O ex-diretor-geral da Administração Tributária André Weiss começou a receber propina em 2023, quando comandava a Diretoria de Fiscalização, e recebeu uma promoção enquanto recebia os valores. Ele foi denunciado pelo Ministério Público de São Paulo (MP-SP) por corrupção passiva e organização criminosa. A acusação aponta que ele recebeu cerca de R$ 4,5 milhões em propina enquanto ocupava postos de comando na Secretaria Estadual da Fazenda.
Weiss deixou a Diretoria-Geral Executiva da Administração Tributária (DEAT) em 29 de maio de 2026, mas assumiu no mesmo dia a função de assistente fiscal técnico na própria estrutura. Ele permaneceu como auditor da Fazenda até ser preso em 3 de setembro, durante a Operação Caldarium.

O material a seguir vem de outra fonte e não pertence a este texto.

(* ===== verification/MatcherTrace.v ===== *)
(** * The matcher's request handlers over a run

    What holds along any sequence of signed requests: nonces accepted from one signer increase, every
    book stays reachable and every backstop state in range, and only an order's owner id cancels it. *)
From S2P Require Import Prelude Ints Types U256 I256 Risk Averages Fees MarketData Backstop.
From S2P Require Import Positions Liquidation Occupancy Book BookWf BookOps BookSpec BookRefine BookProps.
From S2P Require Import Wire Matcher MatcherBook MatcherProps.
Open Scope Z_scope.

(** ** Definitions *)

Definition payload_nonce (p : Payload) : Z :=
  match p with
  | POrder p => op_nonce p | POffer p => of_nonce p | PCancel p => cp_nonce p
  | PPortfolioKey p => pk_nonce p
  end.

(** The error a response carries. *)
Definition response_error (r : Response) : option ApiError :=
  match r with
  | ROrder o => match oo_response o with Err e => Some e | Ok _ => None end
  | ROffer (Err e) | RCancel (Err e) | RPortfolioKey (Err e) => Some e
  | _ => None
  end.

(** A request with its signer and what the handler reads. *)
Record Request := { rq_payload : Payload; rq_signer : Address; rq_reading : Reading }.

(** Everything an enclave is configured with, and what it calls. *)
Record Enclave := {
  en_i256 : I256;
  en_load : Key → MarketId → option (SealedBlob * Z);
  en_key : Address → Key;
  en_keccak : list Z → Z;
  en_dep : Deployment;
}.

Definition serve_one (E : Enclave) (st : AppState) (q : Request) : exec (AppState * Response) :=
  @handle (en_i256 E) (en_load E) (en_key E) (en_keccak E) (en_dep E) st (rq_payload q)
    (rq_signer q) (rq_reading q).

(** A run of the enclave, with its log of requests and responses. *)
Fixpoint serve (E : Enclave) (st : AppState) (qs : list Request) :
    exec (AppState * list (Request * Response)) :=
  match qs with
  | [] => Ret (st, [])
  | q :: qs =>
      '(st, r) ← serve_one E st q;
      '(st, log) ← serve E st qs;
      Ret (st, (q, r) :: log)
  end.

(** The nonces of [signer]'s requests that were not refused as replays. *)
Definition is_replay (r : Response) : bool :=
  match response_error r with Some (NonceReplay _ _) => true | _ => false end.
Definition accepted_nonces (signer : Address) (log : list (Request * Response)) : list Z :=
  (λ e, payload_nonce (rq_payload e.1)) <$>
    filter (λ e, rq_signer e.1 = signer ∧ is_replay e.2 = false) log.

O auditor Paulo Sérgio Siqueira Prado, conhecido como PP e colaborador da investigação, afirmou que pagava R$ 250 mil por mês para permanecer no comando da Delegacia Regional Tributária do Butantã até se aposentar, em 2024.
A investigação aponta que Weiss recebeu o dinheiro em espécie, geralmente transportado em mochilas e entregue em encontros em restaurantes de Pinheiros, na Zona Oeste da capital. Os repasses atribuídos a Prado somariam os R$ 4,5 milhões mencionados na denúncia.

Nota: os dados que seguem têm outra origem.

(* ===== verification/Service.v ===== *)
(** * Background tasks and public queries ([crates/cerdic-tee-matcher/src/api.rs], [settle.rs], [main.rs])

    What changes the enclave's state besides signed requests: the oracle poll, the open-interest
    scan, the flush of realized results, liquidations and margin attestations; and the unsigned
    queries on that state.  The chain is a provider passed to each scan.  Definitions only; the
    theorems are in [ServiceProps]. *)
From S2P Require Import Prelude Ints Types U256 I256 Book Risk Positions Liquidation MarketData Backstop Wire Matcher.
Open Scope Z_scope.

Definition set_oi_index (st : AppState) v := {|
  books := books st; market_data := market_data st; last_nonce := last_nonce st;
  owner_addresses := owner_addresses st; portfolio_markets := portfolio_markets st;
  backstop := backstop st; trader_volume := trader_volume st; position_cache := position_cache st;
  pending_realized_pnl := pending_realized_pnl st;
  settlement_tx_hashes := settlement_tx_hashes st; oi_index := v |}.

(** ** The oracle poll *)

(** [prices] is what [live_mark_prices] answered, in the order it is iterated. *)
Definition poll_oracle_prices (feeds : gmap MarketId string) (st : AppState)
    (prices : list (MarketId * Z)) : AppState :=
  if decide (feeds = ∅) then st
  else foldl (λ st e, put_maker st e.1 (record_price (maker_of st e.1) (as_u64 e.2))) st prices.

(** ** The open-interest scan *)

Inductive LoadSealedError := NotConfigured | Rpc (e : string).

(** The chain behind the RPC url: its head, and the topics of the logs of a contract that carry a
    signature and a market in a range of blocks. *)
Record Provider := {
  get_block_number : result Z string;
  get_logs : Address → Z → Z → Z → Z → result (list (list Key)) string;
}.

Section service.
Context (rpc_url : option string) (touched_signature : Z).

Definition broadcast_config (contract : option Address) : option (string * Address) :=
  match rpc_url, contract with
  | Some url, Some c => Some (url, c)
  | _, _ => None
  end.

Definition rpc {A} (r : result A string) : exec (result A LoadSealedError) :=
  Ret match r with Ok a => Ok a | Err e => Err (Rpc e) end.

Definition index_open_interest (provider : Provider) (market_id : Z) (contract : option Address)
    (from_block : Z) : exec (result (list Key * Z) LoadSealedError) :=
  '(url, contract) ←? Ret (ok_or (broadcast_config contract) NotConfigured);
  latest ←? rpc (get_block_number provider);
  logs ←? rpc (get_logs provider contract touched_signature market_id from_block latest);
  Ret (Ok (omap (λ topics : list Key, topics !! 1%nat) logs, u64_add latest 1)).

(** The scan of one market. *)
Definition poll_market (onchain : MarketId → Z) (provider : Provider) (st : AppState)
    (e : MarketId * Address) : exec AppState :=
  let '(market_id, contract) := e in
  let from_block := match oi_index st !! market_id with Some (_, next) => next | None => 0 end in
  found ← index_open_interest provider (onchain market_id) (Some contract) from_block;
  Ret match found with
      | Ok (new_keys, next_block) =>
          let keys := match oi_index st !! market_id with Some (keys, _) => keys | None => ∅ end in
          set_oi_index st (<[market_id := (keys ∪ list_to_set new_keys, next_block)]> (oi_index st))
      | Err _ => st
      end.

(** [contracts] is the iteration of [settlement_contracts]; each scan sees the provider of its time. *)
Fixpoint poll_open_interest (onchain : MarketId → Z) (st : AppState)
    (contracts : list (MarketId * Address * Provider)) : exec AppState :=
  match contracts with
  | [] => Ret st
  | (e, provider) :: contracts =>
      st ← poll_market onchain provider st e;
      poll_open_interest onchain st contracts
  end.

(** ** Flushing realized results *)

(** The call of [Account.settleRealizedPnlBatch]. *)
Record RealizedPnlBatch := {
  rb_contract : Address;
  rb_traders : list Address;
  rb_assets : list Address;
  rb_deltas : list Z;
}.

(** The batch broadcast, if any; a failed broadcast is only logged. *)
Definition settle_realized_pnl_batch (items : list (Address * Address * Z))
    (contract : option Address) : option RealizedPnlBatch :=
  if decide (items = []) then None
  else match broadcast_config contract with
       | None => None
       | Some (_, contract) =>
           Some {| rb_contract := contract; rb_traders := (λ i, i.1.1) <$> items;
                   rb_assets := (λ i, i.1.2) <$> items; rb_deltas := snd <$> items |}
       end.

Definition account_contract (collateral_check : option (Address * Address)) : option Address :=
  fst <$> collateral_check.

(** One round of [realized_pnl_flush_loop]. *)
Definition realized_pnl_flush (collateral_check : option (Address * Address)) (st : AppState) :
    AppState * option RealizedPnlBatch :=
  let '(pending, items) := drain_realized_pnl (pending_realized_pnl st) in
  let st := set_positions st (position_cache st) pending in
  if decide (items = []) then (st, None)
  else (st, settle_realized_pnl_batch items (account_contract collateral_check)).
End service.

(** ** Margin of a portfolio, to keepers and to the chain *)

Section margin.
Context `{U : U256} `{I : I256} (load_sealed : Key → MarketId → option (SealedBlob * Z)).
Context (live_mark_prices : list MarketId → gmap MarketId Z).

Definition portfolio_state (st : AppState) (k : Key) (market_hints : list MarketId) :
    AppState * list PortfolioMarketState :=
  let '(index, states) :=
    load_portfolio_state load_sealed (portfolio_markets st) (position_cache st) k market_hints in
  (set_portfolio_markets st index, states).

(** [post_liquidation_check] on a decoded request. *)
Definition post_liquidation_check (st : AppState) (k : Key) (market_hints : list MarketId) :
    exec (AppState * bool) :=
  let '(st, market_states) := portfolio_state st k market_hints in
  if decide (market_states = []) then Ret (st, false)
  else
    let live_prices := live_mark_prices (pm_market_id <$> market_states) in
    r ← compute_margin market_states live_prices;
    Ret (st, match r with Ok margin => maintenance_breached margin | Err _ => false end).

(** [post_liquidate] on the fields it changes. *)
Definition liquidate (sort : list MarketId → list MarketId) (onchain : MarketId → Z)
    (settlement_contracts : gmap MarketId Address) (funding_indices : gmap MarketId Z)
    (broadcast : Address → LiquidationSweep → option Z) (st : AppState) (k : Key)
    (liquidator : Address) (market_hints : list MarketId) :
    exec (AppState * result LiquidateResponse RiskError) :=
  '(l, r) ← post_liquidate load_sealed sort onchain settlement_contracts live_mark_prices
              funding_indices broadcast
              {| l_index := portfolio_markets st; l_cache := position_cache st |}
              k liquidator market_hints;
  Ret (set_positions (set_portfolio_markets st (l_index l)) (l_cache l) (pending_realized_pnl st), r).

(** The call of [RiskMonitor.submitPortfolioMargin]. *)
Record PortfolioMarginCall := {
  pmc_contract : Address;
  pmc_trader : Address;
  pmc_requirement : Z;
  pmc_expiry : Z;
}.

Definition submit_portfolio_margin (rpc_url : option string) (trader : Address)
    (requirement expiry : Z) (contract : option Address) : option PortfolioMarginCall :=
  match broadcast_config rpc_url contract with
  | None => None
  | Some (_, contract) =>
      Some {| pmc_contract := contract; pmc_trader := trader; pmc_requirement := requirement;
              pmc_expiry := expiry |}
  end.

Definition PORTFOLIO_MARGIN_ATTESTATION_TTL_SECS : Z := 3600.

Definition attest_portfolio_margin (rpc_url : option string) (risk_monitor_contract : option Address)
    (now : Z) (st : AppState) (trader : Address) (k : Key) :
    exec (AppState * option PortfolioMarginCall) :=
  match risk_monitor_contract with
  | None => Ret (st, None)
  | Some contract =>
      let '(st, market_states) := portfolio_state st k [] in
      if decide (market_states = []) then Ret (st, None)
      else
        let live_prices := live_mark_prices (pm_market_id <$> market_states) in
        r ← compute_margin market_states live_prices;
        Ret (st, match r with
                 | Ok margin =>
                     submit_portfolio_margin rpc_url trader (margin_requirement margin)
                       (u64_add now PORTFOLIO_MARGIN_ATTESTATION_TTL_SECS) (Some contract)
                 | Err _ => None
                 end)
  end.
End margin.

(** ** Queries *)

Inductive SettlementStatusResponse := Pending | Confirmed (tx_hash : Z) | Failed.

(** [signer] is the parsed address of the path, if it parses. *)
Definition get_settlement_status (st : AppState) (signer : option Address) (nonce : Z) :
    option SettlementStatusResponse :=
  signer ← signer;
  Some match settlement_tx_hashes st !! (signer, nonce) with
       | Some (Some tx_hash) => Confirmed tx_hash
       | Some None => Failed
       | None => Pending
       end.

Record OpenInterestResponse := {
  oi_market_id : MarketId;
  total_collateral : option Z;
  position_count : option nat;
}.

Definition add_position `{I : I256} (load_sealed : Key → Z → Address → option Z) (market_hash : Z)
    (contract : Address) (acc : Z * nat) (key : Key) : Z * nat :=
  match load_sealed key market_hash contract with
  | Some collateral =>
      match i128_try_from collateral with
      | Some c => if decide (0 < c) then (wraps 128 (acc.1 + c), S acc.2) else acc
      | None => acc
      end
  | None => acc
  end.

(** [keys] is the iteration of the market's key set. *)
Definition get_open_interest `{I : I256} (settlement_contracts : gmap MarketId Address) (onchain : MarketId → Z)
    (load_sealed : Key → Z → Address → option Z) (st : AppState) (market_id : MarketId) :
    OpenInterestResponse :=
  match settlement_contracts !! market_id with
  | None => {| oi_market_id := market_id; total_collateral := None; position_count := None |}
  | Some contract =>
      let keys := match oi_index st !! market_id with Some (keys, _) => elements keys | None => [] end in
      let '(total, count) :=
        foldl (add_position load_sealed (onchain market_id) contract) (0, O) keys in
      {| oi_market_id := market_id; total_collateral := Some total; position_count := Some count |}
  end.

MP atribui a Weiss influência sobre a estrutura tributária
Em agosto de 2024, Weiss deixou a Diretoria de Fiscalização e passou a comandar a Coordenadoria de Fiscalização, Cobrança, Arrecadação, Inteligência de Dados e Atendimento, depois transformada na DEAT. O posto era o mais alto da Administração Tributária, abaixo apenas do subsecretário da Receita e do secretário da Fazenda.
O Ministério Público afirma que a posição dava a Weiss influência sobre diretores, delegados regionais tributários e outros servidores. Na avaliação dos investigadores, essa capacidade teria ajudado a manter pessoas em funções estratégicas e uma estrutura favorável ao grupo investigado.

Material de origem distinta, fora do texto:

(* ===== verification/MarketMaker.v ===== *)
(** * The standing market maker ([crates/cerdic-tee-matcher/src/bin/market_maker.rs])

    A client of the signed endpoints that keeps a ladder of post-only offers around a live price:
    what it infers from its public collateral, the ticks and sizes it quotes, and the requote cycle
    that places each slot's new offers before cancelling its old ones.  What goes through floating
    point and randomness (the spread of a level, the jittered size) is a parameter; sending a
    request is an interface, which [MakerVenue] implements by the enclave itself.
    Definitions only. *)
From S2P Require Import Prelude Ints Types I256 Risk Positions Liquidation Book Wire.
Open Scope Z_scope.

(** ** Inventory inferred from the public collateral *)

(** A quote is a tick and a quantity. *)
Definition Quote : Type := Z * Z.

Definition ROUNDING_TOLERANCE_UNITS : Z := 2.

(** The margin a full fill of the quote pledges. *)
Definition expected_margin (q : Quote) : Z :=
  u128_mul (u128_mul (as_u128 q.1) (as_u128 q.2)) IMR_BPS `div` BPS_DENOMINATOR.

Section inference.
Context `{I : I256}.

Definition matches_quote (delta : Z) (quote : option Quote) : exec bool :=
  match quote with
  | None => Ret false
  | Some q =>
      let expected := expected_margin q in
      d ← i256_abs delta;
      Ret match u128_try_from d with
          | None => false
          | Some d => bool_decide (0 < expected) &&
                      bool_decide (abs_diff expected d ≤ ROUNDING_TOLERANCE_UNITS)
          end
  end.

Definition infer_fill_side (delta : Z) (last_bid last_ask : option Quote) : exec (option OrderSide) :=
  bid ← matches_quote delta last_bid;
  ask ← matches_quote delta last_ask;
  Ret match bid, ask with
      | true, false => Some Buy
      | false, true => Some Sell
      | _, _ => None
      end.

Definition filled_qty (delta : Z) : exec Z :=
  d ← i256_abs delta;
  Ret (u128_mul (default 0 (u128_try_from d)) BPS_DENOMINATOR `div` IMR_BPS).
End inference.

(** ** Data *)

(** The mutable variables of [main]. *)
Record Maker := {
  last_bid : option Quote;
  last_ask : option Quote;
  last_collateral : option Z;
  inventory_estimate : Z;
  mk_nonce : Z;
  mid_history : list Z;
  resting_ids : list OrderId;
}.

(** What the environment configures, the terms of the float arithmetic aside. *)
Record Settings := {
  se_market_id : MarketId;
  se_skew_bps_per_unit : Z;
  se_vol_window : nat;
  se_requote_secs : Z;
}.

(** The random draws of one ladder level, and the clock when each offer is built. *)
Record LevelDraw := {
  ld_bid_jitter : Z; ld_ask_jitter : Z;
  ld_bid_size : Z; ld_ask_size : Z;
  ld_bid_now : Z; ld_ask_now : Z;
}.

(** What one cycle reads: the live mid, the public collateral ([None] when the read failed), and one
    draw per ladder level. *)
Record Sample := { sm_mid : option Z; sm_collateral : option Z; sm_levels : list LevelDraw }.

Definition start (nonce : Z) : Maker := {|
  last_bid := None; last_ask := None; last_collateral := None; inventory_estimate := 0;
  mk_nonce := nonce; mid_history := []; resting_ids := [] |}.

Definition set_nonce (mk : Maker) n := {|
  last_bid := last_bid mk; last_ask := last_ask mk; last_collateral := last_collateral mk;
  inventory_estimate := inventory_estimate mk; mk_nonce := n; mid_history := mid_history mk;
  resting_ids := resting_ids mk |}.
Definition set_resting_ids (mk : Maker) l := {|
  last_bid := last_bid mk; last_ask := last_ask mk; last_collateral := last_collateral mk;
  inventory_estimate := inventory_estimate mk; mk_nonce := mk_nonce mk;
  mid_history := mid_history mk; resting_ids := l |}.
Definition set_quotes (mk : Maker) b a := {|
  last_bid := b; last_ask := a; last_collateral := last_collateral mk;
  inventory_estimate := inventory_estimate mk; mk_nonce := mk_nonce mk;
  mid_history := mid_history mk; resting_ids := resting_ids mk |}.
Definition set_inventory (mk : Maker) c i := {|
  last_bid := last_bid mk; last_ask := last_ask mk; last_collateral := c;
  inventory_estimate := i; mk_nonce := mk_nonce mk; mid_history := mid_history mk;
  resting_ids := resting_ids mk |}.
Definition set_mid_history (mk : Maker) h := {|
  last_bid := last_bid mk; last_ask := last_ask mk; last_collateral := last_collateral mk;
  inventory_estimate := inventory_estimate mk; mk_nonce := mk_nonce mk; mid_history := h;
  resting_ids := resting_ids mk |}.

(** ** One cycle *)

(** How a request reaches the matcher: [post_offer]'s id and [post_cancel]'s success. *)
Class Exchange (W : Type) := {
  send_offer : W → OfferPayload → exec (W * option OrderId);
  send_cancel : W → CancelPayload → exec (W * bool);
}.

(** A mid pushed onto the rolling window. *)
Definition record_mid (window : nat) (mk : Maker) (mid : Z) : Maker :=
  let h := mid_history mk in
  let h := if decide (length h = window) then drop 1 h else h in
  set_mid_history mk (h ++ [mid]).

Definition update_inventory `{I : I256} (mk : Maker) (collateral : option Z) : exec Maker :=
  match collateral with
  | None => Ret mk
  | Some c =>
      inventory ←
        match last_collateral mk with
        | None => Ret (inventory_estimate mk)
        | Some prev =>
            delta ← i256_sub c prev;
            if decide (0 < delta) then
              side ← infer_fill_side delta (last_bid mk) (last_ask mk);
              match side with
              | Some Buy =>
                  q ← filled_qty delta; Ret (wraps 64 (inventory_estimate mk + as_i64 q))
              | Some Sell =>
                  q ← filled_qty delta;
                  Ret (wraps 64 (inventory_estimate mk + wraps 64 (- as_i64 q)))
              | None => Ret (inventory_estimate mk)
              end
            else Ret (inventory_estimate mk)
        end;
      Ret (set_inventory mk (Some c) inventory)
  end.

Definition quote_bps (spread skew : Z) : Z :=
  Z.min (as_u64 (Z.max (wraps 64 (spread + skew)) 1)) 5000.
Definition bid_tick (mid bps : Z) : Z := sat_u 64 (mid - u64_mul mid bps `div` 10000).
Definition ask_tick (mid bps : Z) : Z := sat_u 64 (mid + u64_mul mid bps `div` 10000).
Definition jittered_size (rounded : Z) : Z := as_u64 (Z.max rounded 1).

Section cycle.
Context `{I : I256} `{X : Exchange W} (se : Settings).
(** [(base_spread_bps * level_mult * jitter) as i64] of the past mids, the level and a draw, and
    [(level_size * factor).round() as i64] of the level and a draw. *)
Context (spread_bps : list Z → nat → Z → Z) (rounded_size : nat → Z → Z).

Definition level_bid (mk : Maker) (mid skew : Z) (level : nat) (d : LevelDraw) : Quote :=
  (bid_tick mid (quote_bps (spread_bps (mid_history mk) level (ld_bid_jitter d)) skew),
   jittered_size (rounded_size level (ld_bid_size d))).
Definition level_ask (mk : Maker) (mid skew : Z) (level : nat) (d : LevelDraw) : Quote :=
  (ask_tick mid (quote_bps (spread_bps (mid_history mk) level (ld_ask_jitter d)) (- skew)),
   jittered_size (rounded_size level (ld_ask_size d))).

(** The offer [post_offer] builds. *)
Definition maker_offer_payload (side : OrderSide) (q : Quote) (nonce now : Z) : OfferPayload := {|
  of_market_id := se_market_id se; of_side := side; of_tick := q.1; of_max_size := q.2;
  of_expiry := Some (u64_add now (u64_mul (se_requote_secs se) 2)); of_group := None;
  of_reduce_only := false; of_nonce := nonce |}.

Definition place (w : W) (mk : Maker) (side : OrderSide) (q : Quote) (now : Z) :
    exec (W * Maker * option OrderId) :=
  let nonce := u64_add (mk_nonce mk) 1 in
  '(w, id) ← send_offer w (maker_offer_payload side q nonce now);
  Ret (w, set_nonce mk nonce, id).

Definition withdraw (w : W) (mk : Maker) (id : OrderId) : exec (W * Maker) :=
  let nonce := u64_add (mk_nonce mk) 1 in
  '(w, _) ← send_cancel w {| cp_market_id := se_market_id se; cp_order_id := id; cp_nonce := nonce |};
  Ret (w, set_nonce mk nonce).

(** [if let Some(old_id) = old_resting_ids.pop_front()]. *)
Definition retire_one (w : W) (mk : Maker) (old : list OrderId) : exec (W * Maker * list OrderId) :=
  match old with
  | [] => Ret (w, mk, [])
  | id :: old => '(w, mk) ← withdraw w mk id; Ret (w, mk, old)
  end.

Fixpoint retire_all (w : W) (mk : Maker) (old : list OrderId) : exec (W * Maker) :=
  match old with
  | [] => Ret (w, mk)
  | id :: old => '(w, mk) ← withdraw w mk id; retire_all w mk old
  end.

(** Only the innermost level feeds the inference. *)
Definition remember (mk : Maker) (level : nat) (bid ask : Quote) (bid_id ask_id : option OrderId) :
    Maker :=
  match level with
  | O => set_quotes mk (match bid_id with Some _ => Some bid | None => last_bid mk end)
                       (match ask_id with Some _ => Some ask | None => last_ask mk end)
  | S _ => mk
  end.

Definition requote_level (mid skew : Z) (level : nat) (d : LevelDraw) (w : W) (mk : Maker)
    (old : list OrderId) : exec (W * Maker * list OrderId) :=
  let bid := level_bid mk mid skew level d in
  let ask := level_ask mk mid skew level d in
  '(w, mk, bid_id) ← place w mk Buy bid (ld_bid_now d);
  '(w, mk, ask_id) ← place w mk Sell ask (ld_ask_now d);
  let mk := set_resting_ids mk (resting_ids mk ++ option_list bid_id ++ option_list ask_id) in
  '(w, mk, old) ← retire_one w mk old;
  '(w, mk, old) ← retire_one w mk old;
  Ret (w, remember mk level bid ask bid_id ask_id, old).

Fixpoint requote_ladder (mid skew : Z) (level : nat) (ds : list LevelDraw) (w : W) (mk : Maker)
    (old : list OrderId) : exec (W * Maker * list OrderId) :=
  match ds with
  | [] => Ret (w, mk, old)
  | d :: ds =>
      '(w, mk, old) ← requote_level mid skew level d w mk old;
      requote_ladder mid skew (S level) ds w mk old
  end.

(** The body of the loop in [main]. *)
Definition requote (w : W) (mk : Maker) (sm : Sample) : exec (W * Maker) :=
  match sm_mid sm with
  | None => Ret (w, mk)
  | Some mid =>
      if decide (mid = 0) then Ret (w, mk) else
        let old := resting_ids mk in
        let mk := record_mid (se_vol_window se) (set_resting_ids mk []) mid in
        mk ← update_inventory mk (sm_collateral sm);
        let skew := wraps 64 (inventory_estimate mk * se_skew_bps_per_unit se) in
        '(w, mk, old) ← requote_ladder mid skew 0 (sm_levels sm) w mk old;
        retire_all w mk old
  end.

Fixpoint run_maker (w : W) (mk : Maker) (cycles : list Sample) : exec (W * Maker) :=
  match cycles with
  | [] => Ret (w, mk)
  | sm :: cycles => '(w, mk) ← requote w mk sm; run_maker w mk cycles
  end.
End cycle.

Uma gravação feita em julho de 2023 pelo auditor Artur Gomes da Silva Neto, chamado de Rei Artur, integra os elementos reunidos pela investigação. Durante um almoço em que fiscais discutiam processos tributários de grandes varejistas, Weiss teria respondido “Rateio” ao ser questionado sobre o assunto de uma reunião reservada com Prado.
Os investigadores também localizaram anotações que associam quase R$ 3 milhões a quatro parcelas de R$ 747,1 mil, uma delas identificada como “WEISS”. A Vara Estadual das Garantias de Organizações Criminosas e Lavagem de Bens, Direitos e Valores analisará a denúncia contra Weiss, Artur Gomes da Silva Neto, Kunio Shimada e o advogado João André Buttini de Moraes; a defesa de Buttini declarou não ter acessado os autos e afirmou respeitar o sigilo do caso.